Background: Flawed paper on e-cigarettes and formaldehyde published in New England Journal of Medicine
On 22nd January 2015 the New England Journal of Medicine published a paper: Jensen et al, Hidden Formaldehyde in E-cigarette Aerosol . It contains the following sensational claim (emphasis added, cross references omitted for clarity)
If we assume that inhaling formaldehyde-releasing agents carries the same risk per unit of formaldehyde as the risk associated with inhaling gaseous formaldehyde, then long-term vaping is associated with an incremental lifetime cancer risk of 4.2×10−3. This risk is 5 times as high (…), or even 15 times as high (…) as the risk associated with long-term smoking.
Unsurprisingly with a claim like that, it gained huge worldwide publicity. The trouble is that this conclusion is completely unreliable and is based on measurements made in ‘dry puff’ conditions which no vaper will tolerate for more than an instant. The calculated cancer risk is therefore a work of fiction. This paper and its flawed methodology attracted a barrage of criticism documented here by me: Spreading fear and confusion with misleading formaldehyde studies and notably in technical posts by Konstantinos Farsalinos: here and here.
The next stage was to organise a proper complaint – this is now published.
Complaint to the New England Journal of Medicine calling for retraction
On 20th April 2015, Dr Farsalinos and I made a formal complaint to the NEJM calling for the paper to be retracted under guidelines published by the Committee on Publication Ethics (COPE). 40 experts in the field wrote a supporting letter to NEJM backing the complaint.
On 9th September 2015, the complaint was made public and published in the journal Addiction, along with a letter summarising the case for retraction, a reply from the authors of the NEJM paper, and a response from Bates/Farsalinos to their reply. It is now on the record and at the links below as published in Addiction, October 2015 online version.
- Letter from Bates/Farsalinos to Addiction outlining the basis of the case for retraction from NEJM. Research letter on e-cigarette cancer risk was so misleading it should be retracted
- Reply from some of the original authors of the paper published in NEJM (Pankow et al): Formaldehyde from e-cigarettes—it’s not as simple as some suggest. This fails to address or acknowledge the weakness in their method…
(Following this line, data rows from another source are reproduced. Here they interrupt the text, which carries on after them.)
(* ===== verification/KeystoneWitness.v ===== *)
(** Keystone: the theorems at concrete states.  The monitor boots, the OS creates
    an enclave, runs it, and the enclave exits and is resumed. *)

From S2P Require Import Prelude.
From S2P Require Import Console.
From S2P Require Import Cstring.
From S2P Require Import Machine.
From S2P Require Import Mcall.
From S2P Require Import Keystone.
From S2P Require Import KeystoneInv.
From S2P Require Import KeystoneSafety.
From S2P Require Import KeystoneSpec.
From S2P Require Import KeystoneContext.

#[local] Existing Instance log_console.

#[local] Instance sample_layout : Layout.
Proof. by refine {| payload_start := 0x80200000 |}. Defined.

(** The hart at reset. *)
Definition reset_state : kstate :=
  mkK (fun _ => zero_enclave) false 0 zero_cpu (fun _ => 7) (mkMachine zero_regs (fun _ => 0) []).

Definition booted : kstate := match main 0 0 reset_state with Mret _ s => s | _ => reset_state end.

Definition call_regs (nr a0 a1 a2 a3 a4 a5 : Z) : pt_regs :=
  <[R_a7 := nr]> (<[R_a0 := a0]> (<[R_a1 := a1]> (<[R_a2 := a2]> (<[R_a3 := a3]>
    (<[R_a4 := a4]> (<[R_a5 := a5]> zero_regs)))))).

(** Software loads its registers and traps. *)
Definition with_regs (regs : pt_regs) (s : kstate) : kstate := on_frame (fun _ => regs) s.

Definition ecall (regs : pt_regs) (s : kstate) : kstate :=
  match trap EXC_ECALL_S (with_regs regs s) with Ret _ s' => s' | _ => s end.

Definition create_regs : pt_regs := call_regs NR_create_enclave 1 0x80201000 0x1000 0x2000 0x3000 0x4000.
Definition run_regs : pt_regs := call_regs NR_run_enclave 1 0 0 0 0 0.
Definition exit_regs : pt_regs := call_regs NR_exit_enclave 0 0 0 0 0 0.
Definition resume_regs : pt_regs := call_regs NR_resume_enclave 1 0 0 0 0 0.

Definition created : kstate := ecall create_regs booted.
Definition entered : kstate := ecall run_regs created.
Definition left : kstate := ecall exit_regs entered.
Definition resumed : kstate := ecall resume_regs left.

Lemma call_regs_wf nr a0 a1 a2 a3 a4 a5 :
  uint 64 nr -> uint 64 a0 -> uint 64 a1 -> uint 64 a2 -> uint 64 a3 -> uint 64 a4 -> uint 64 a5 ->
  regs_wf (call_regs nr a0 a1 a2 a3 a4 a5).
Proof. intros. intros g. unfold call_regs. rewrite !fn_insert_spec. by repeat case_decide. Qed.

Lemma with_regs_lower regs s : csrs_wf (csrs (kmach s)) -> regs_wf regs -> lower s (with_regs regs s).
Proof. intros Hc Hr. split; try done. by intros a []. Qed.

Lemma booted_eq : exists regs, main 0 0 reset_state = Mret regs booted.
Proof. eexists. reflexivity. Qed.

Lemma reset_ok : reset_pmp (csrs (kmach reset_state)).
Proof.
  split; [by intros c|]. intros i _. unfold pmp_cfg_byte. cbn [csrs kmach reset_state]. by rewrite Z.shiftr_0_l.
Qed.

Lemma booted_reachable : reachable booted.
Proof. destruct booted_eq as [regs E]. apply (reach_boot 0 0 reset_state regs); [apply reset_ok|exact E]. Qed.

Definition is_ret {A} (o : outcome kstate A) : bool := match o with Ret _ _ => true | _ => false end.

Lemma trap_ecall_eq regs s : is_ret (trap EXC_ECALL_S (with_regs regs s)) = true ->
  trap EXC_ECALL_S (with_regs regs s) = Ret tt (ecall regs s).
Proof. unfold ecall. by destruct (trap _ _) as [[]| |]. Qed.

Lemma sample_lower regs s : reachable s -> regs_wf regs -> lower s (with_regs regs s).
Proof. intros R Hr. by apply with_regs_lower; [apply inv_csrs, reachable_inv|]. Qed.

Lemma sample_step regs s : reachable s -> regs_wf regs ->
  is_ret (trap EXC_ECALL_S (with_regs regs s)) = true -> ecall_step s (ecall regs s).
Proof. intros R Hr E. exists (with_regs regs s). split; [by apply sample_lower|by apply trap_ecall_eq]. Qed.

Lemma created_step : ecall_step booted created.
Proof. apply sample_step; [apply booted_reachable|by apply call_regs_wf|by vm_compute]. Qed.

Lemma created_reachable : reachable created.
Proof. eapply reach_step; [apply booted_reachable|apply created_step]. Qed.

Lemma entered_step : ecall_step created entered.
Proof. apply sample_step; [apply created_reachable|by apply call_regs_wf|by vm_compute]. Qed.

Lemma entered_reachable : reachable entered.
Proof. eapply reach_step; [apply created_reachable|apply entered_step]. Qed.

Lemma left_step : ecall_step entered left.
Proof. apply sample_step; [apply entered_reachable|by apply call_regs_wf|by vm_compute]. Qed.

Lemma left_reachable : reachable left.
Proof. eapply reach_step; [apply entered_reachable|apply left_step]. Qed.

Lemma keystone_ecall_total_witness :
  trap EXC_ECALL_S (with_regs create_regs booted) = Halt Shutdown \/
  exists s', trap EXC_ECALL_S (with_regs create_regs booted) = Ret tt s' /\ reachable s' /\ inv s'.
Proof.
  apply (keystone_ecall_total booted); [apply booted_reachable|].
  apply sample_lower; [apply booted_reachable|by apply call_regs_wf].
Defined.

Lemma keystone_isolation_witness : pmp_privs (csrs (kmach created)) 0x80201800 1 = Some 0.
Proof.
  destruct (keystone_isolation created 0x80201800 created_reachable ltac:(done)) as [Hs _].
  rewrite (Hs 1); by vm_compute.
Defined.

Lemma keystone_integrity_witness :
  kmem (ecall (call_regs NR_destroy_enclave 1 0 0 0 0 0) created) 0x80201800 = kmem created 0x80201800 \/
  status (enclaves (ecall (call_regs NR_destroy_enclave 1 0 0 0 0 0) created) 1) = ENCLAVE_FREE /\
  kmem (ecall (call_regs NR_destroy_enclave 1 0 0 0 0 0) created) 0x80201800 = 0.
Proof.
  apply (keystone_integrity created); [apply created_reachable| |by vm_compute..].
  apply sample_step; [apply created_reachable|by apply call_regs_wf|by vm_compute].
Defined.

Lemma keystone_refines_witness :
  (a_call create_regs (abs booted)).1 = 0.
Proof.
  destruct (keystone_call create_regs booted) as [r s'| |] eqn:E; [|by vm_compute in E..].
  assert (r = 0) as -> by (apply (f_equal (fun o => match o with Ret r _ => r | _ => 1 end)) in E; by vm_compute in E).
  by apply (keystone_refines create_regs booted 0 s'); [apply booted_reachable|by apply call_regs_wf|..].
Defined.

(** The host creates enclave 1 and runs it. *)
Definition two_calls : list (pt_regs * Z) := [(create_regs, 0); (run_regs, 0)].

Lemma entered_execution : execution booted two_calls entered.
Proof.
  apply (exec_ecall booted (with_regs create_regs booted) created);
    [apply sample_lower; [apply booted_reachable|by apply call_regs_wf]|apply trap_ecall_eq; by vm_compute|].
  apply (exec_ecall created (with_regs run_regs created) entered);
    [apply sample_lower; [apply created_reachable|by apply call_regs_wf]|apply trap_ecall_eq; by vm_compute|constructor].
Qed.

Lemma keystone_simulation_witness :
  Forall2 answered two_calls (a_answers (abs booted) two_calls.*1) /\ a_calls (abs booted) two_calls.*1 ≡ abs entered.
Proof. apply (keystone_simulation booted); [apply booted_reachable|apply entered_execution]. Defined.

Lemma keystone_host_roundtrip_witness : same_context 0 (with_regs run_regs created) left.
Proof.
  apply (keystone_host_roundtrip created _ entered entered);
    [apply created_reachable| |apply trap_ecall_eq; by vm_compute|by vm_compute..|apply rtc_refl|apply left_step|by vm_compute].
  apply sample_lower; [apply created_reachable|by apply call_regs_wf].
Defined.

Lemma keystone_enclave_roundtrip_witness :
  same_context 0 (with_regs exit_regs entered) resumed /\
  forall a, in_secure (enclaves (with_regs exit_regs entered) 1) a = true ->
    kmem resumed a = kmem (with_regs exit_regs entered) a.
Proof.
  apply (keystone_enclave_roundtrip 1 entered _ left left (with_regs resume_regs left));
    [apply entered_reachable| |by vm_compute|by vm_compute|apply trap_ecall_eq; by vm_compute|by vm_compute
    |apply rtc_refl| |by vm_compute|by vm_compute|by vm_compute|apply trap_ecall_eq; by vm_compute|by vm_compute].
  - apply sample_lower; [apply entered_reachable|by apply call_regs_wf].
  - apply sample_lower; [apply left_reachable|by apply call_regs_wf].
Defined.

Lemma keystone_refused_run_repeats_witness :
  exists s', ecalls 3 (with_regs run_regs booted) = Ret tt s' /\
    frame (kmach s') R_a0 = u64 (- EINVAL) /\ frame (kmach s') R_a7 = NR_run_enclave /\
    csrs (kmach s') = csrs (kmach (with_regs run_regs booted)) /\
    enclaves s' = enclaves (with_regs run_regs booted) /\
    enclave_mode s' = enclave_mode (with_regs run_regs booted).
Proof. apply (keystone_refused_run_repeats 2); by vm_compute. Defined.

(** The state a call leaves when it returns zero. *)
Definition after (m : M kstate Z) (s : kstate) : kstate :=
  match m s with Ret _ s' => s' | _ => s end.

Lemma after_ok m s : match m s with Ret r _ => r =? 0 | _ => false end = true -> m s = Ret 0 (after m s).
Proof. unfold after. destruct (m s) as [r s'| |]; [|done..]. by intros ->%Z.eqb_eq. Qed.

Definition destroyed : kstate := after (sys_destroy_enclave 1) left.
Definition recreated : kstate := after (sys_create_enclave 1 0x80208000 0x8000 0x9000 0x3000 0x4000) destroyed.
Definition rerun : kstate := after (sys_run_enclave 1) recreated.

Lemma keystone_stale_csrs_witness :
  csr_get (csrs (kmach rerun)) CSR_satp = u64 (st_csr (encl_state (enclaves left 1)) CSR_satp).
Proof.
  eapply (keystone_stale_csrs 1 0x80208000 0x8000 0x9000 0x3000 0x4000 left destroyed recreated rerun);
    [done|apply after_ok; by vm_compute..|in_csrs].
Defined.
- Further response to Pankow et al, by Bates/Farsalinos reiterating the central flaw in their work. E-cigarettes need to be tested for safety under realistic conditions
- Addiction includes as Supplementary material the Bates/Farsalinos April 2015 detailed complaint to NEJM and April 2015 supporting letter to NEJM from 40 experts – this is the first public visibility of these documents.
The editors of the New England Journal of Medicine declined to withdraw the paper – we were not surprised by this. But neither do we think they mounted a credible argument of defence of the paper.
I have documented the case for retraction and all the exchanges relevant to this case. It meets the criteria for retraction under the COPE Retractions Guidelines – the findings are completely unreliable and the “integrity of the academic record” is compromised. The worldwide publicity generated was based on a wholly flawed methodology and the paper continues to be cited in formal literature and by activists as if it is is meaningful for human exposure.
- A short guide to why the Hidden Formaldehyde paper should be retracted under COPE guidelines: Hidden formaldehyde in e-cigarette aerosol: summarising the case for retraction
- A full account of all the exchanges related to this case: E-cigarettes and formaldehyde – anatomy of a flawed study– including the exchanges the editor of the NEJM.
Clive Bates said:
The paper on e-cigarettes and formaldehyde published in the New England Journal of Medicine created worldwide alarming media headlines suggesting e-cigarettes could create certain cancer risks that would be five to fifteen times higher than for cigarette smoking. But it turns out this was based on completely unrealistic e-cigarette measurements using a flawed methodology that should not have been used to characterise human exposure or cancer risk. The findings are unreliable, the publicity unjustified and, under ethical guidelines designed to protect the integrity of the academic record, it follows that the paper should be retracted. We will continue to press the authors and the journal to do the right thing with this paper, which is to pull it.